While the draft is sitting, it’s by no means fully out of my mind. I keep thinking about the story lines and how they flow and work with one another. (SPOILERY TALK FOLLOWS)
Like Badru. He’s lost everything now. His entire identity is gone. And he has to deal with that.
But at the same time K’lrsa is moving forward because she needs to save her family.
And then there’s the politics running through the story. Just because K’lrsa can see the harm that comes from trading with the Daliphana doesn’t mean that everyone agrees with her. Some think that the benefits of trade–like medicines and metals–outweigh the decay in their old way of life.
And then there’s Herin and Lodie seeing one another for the first time since Herin sent Lodie away.
And K’lrsa’s mother and brother reacting to her taking off with no word about where she was going or why. (Turns out maybe it wasn’t as obvious to them what happened…)
All these separate threads have to come together to make a cohesive whole.

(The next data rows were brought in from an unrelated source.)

(** * ProspectSearchAgent: a shallow embedding of the prospect-resolution
  pipeline (scorer, deduplicator, attribute estimator, contact resolver,
  agent driver) and the properties its specification states about it.

  Modelling conventions.
  - A Python [dict] with a fixed set of keys is a [Record] whose fields are
    [option]s where the code reads the key with [.get]: [None] stands for
    an absent key (or a [None] value where the code only tests truthiness).
  - Python [str] is [string]; the text is ASCII: [lower], [strip],
    [split], [isalnum], [in] and [endswith] are written out for the
    characters below 128, where they agree with Python's.  On other
    characters Python's case mapping and character classes follow the
    Unicode tables, which are not modelled; a property that depends on
    them is stated for ASCII text.
  - Python [int] is [Z].  A Python [float] that only carries a value is
    modelled by exact rational arithmetic on [Q]: the scorer multiplies
    and adds a handful of decimal constants and rounds the result to two
    decimals, and module [Binary64] replays that computation on IEEE
    binary64 and checks that the idealisation loses nothing on the values
    the scorer can produce.  Where a float decides a branch (the products
    [employee_min * 0.8] and [employee_min * 0.5] of the scorer) it is a
    binary64 number: the conversion of the int, which raises
    [OverflowError] on an int too large, the rounded product and the exact
    comparison with an int are those of the machine.
  - A [set] of strings is a [gset string]; the dictionary
    [unique_companies], whose insertion order is the order of the output,
    is an association list.
  - Exceptions are an explicit [result] type; the random number generator
    and the two HTTP collaborators are parameters threaded as state. *)

From Stdlib Require Import ZArith QArith Qround String Ascii List Permutation.
From Stdlib Require Import Sorting.Sorted Lia Lqa.
From Stdlib Require Import Floats.PrimFloat Floats.FloatOps Floats.SpecFloat.
From Stdlib Require Uint63.
From stdpp Require Import gmap strings list.

Set Warnings "-inexact-float".

Local Open Scope string_scope.
Local Open Scope list_scope.

(* ===================================================================== *)
(** * Python values: strings, truthiness, numbers *)
(* ===================================================================== *)

Module Py.

(** [str.lower()] on ASCII. *)
Definition is_upper (a : ascii) : bool :=
  let n := nat_of_ascii a in Nat.leb 65 n && Nat.leb n 90.

Definition lower_ascii (a : ascii) : ascii :=
  if is_upper a then ascii_of_nat (nat_of_ascii a + 32) else a.

Fixpoint lower (s : string) : string :=
  match s with
  | EmptyString => EmptyString
  | String a s' => String (lower_ascii a) (lower s')
  end.

(** [str.isspace()] on a single ASCII character: TAB, LF, VT, FF, CR,
    the four separators 0x1c-0x1f, and SPACE. *)
Definition is_space (a : ascii) : bool :=
  let n := nat_of_ascii a in
  (Nat.leb 9 n && Nat.leb n 13) || (Nat.leb 28 n && Nat.leb n 32).

Fixpoint lstrip (s : string) : string :=
  match s with
  | EmptyString => EmptyString
  | String a s' => if is_space a then lstrip s' else s
  end.

Fixpoint rstrip (s : string) : string :=
  match s with
  | EmptyString => EmptyString
  | String a s' =>
      let r := rstrip s' in
      if is_space a && String.eqb r EmptyString then EmptyString
      else String a r
  end.

(** [s.strip()] *)
Definition strip (s : string) : string := rstrip (lstrip s).

(** [needle in hay] *)
Fixpoint contains (needle hay : string) : bool :=
  String.prefix needle hay ||
  match hay with
  | EmptyString => false
  | String _ hay' => contains needle hay'
  end.

(** [s.endswith(suffix)] *)
Fixpoint endswith (s suffix : string) : bool :=
  String.eqb s suffix ||
  match s with
  | EmptyString => false
  | String _ s' => endswith s' suffix
  end.

(** [s.split()]: maximal runs of non-whitespace characters. *)
Definition push_word (w : string) (ws : list string) : list string :=
  if String.eqb w EmptyString then ws else w :: ws.

Fixpoint split_go (s : string) : string * list string :=
  match s with
  | EmptyString => (EmptyString, [])
  | String a s' =>
      let (w, ws) := split_go s' in
      if is_space a then (EmptyString, push_word w ws)
      else (String a w, ws)
  end.

Definition split (s : string) : list string :=
  let (w, ws) := split_go s in push_word w ws.

(** [any(p(x) for x in xs)] *)
Definition any {A} (p : A -> bool) (xs : list A) : bool := existsb p xs.

(** Truthiness of the optional values the code tests with [if x] /
    [if not x]. *)
Definition truthy_str (o : option string) : bool :=
  match o with Some s => negb (String.eqb s EmptyString) | None => false end.

Definition truthy_int (o : option Z) : bool :=
  match o with Some n => negb (Z.eqb n 0) | None => false end.

Definition truthy_num (o : option Q) : bool :=
  match o with Some q => negb (Qeq_bool q 0) | None => false end.

Definition truthy_bool (o : option bool) : bool :=
  match o with Some b => b | None => false end.

Definition truthy_list {A} (o : option (list A)) : bool :=
  match o with Some (_ :: _) => true | _ => false end.

(** [a > b] and [a >= b] on numbers. *)
Definition gt (a b : Q) : bool := negb (Qle_bool a b).
Definition ge (a b : Q) : bool := Qle_bool b a.

(** [round(x)] to an integer, ties to even, on the exact value. *)
Definition round_half_even (x : Q) : Z :=
  let f := Qfloor x in
  match Qcompare (x - inject_Z f) (1 # 2) with
  | Lt => f
  | Gt => (f + 1)%Z
  | Eq => if Z.even f then f else (f + 1)%Z
  end.

(** [round(x, ndigits)] for [ndigits >= 0]. *)
Definition round (x : Q) (ndigits : nat) : Q :=
  let p := Pos.pow 10 (Pos.of_nat ndigits) in
  let p := match ndigits with O => 1%positive | _ => p end in
  Qmake (round_half_even (x * inject_Z (Z.pos p))) p.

Every time I write a novel I think of it as weaving the various story threads together. If you think of them as different colors, then there has to be a balance between the different threads. You can’t have a batch of blue in the top left and then never see it again.
But at the same time the colors all have to work together to form something beautiful and worth reading. So not only must there be balance but they also all have to create a whole that is more than each individual piece.
So as I sit here waiting for enough time to pass until the next draft, I mentally weave the different threads of story together in my head and ask myself if I like what they create. After a first draft, the answer is almost always no. But that’s what revision is for.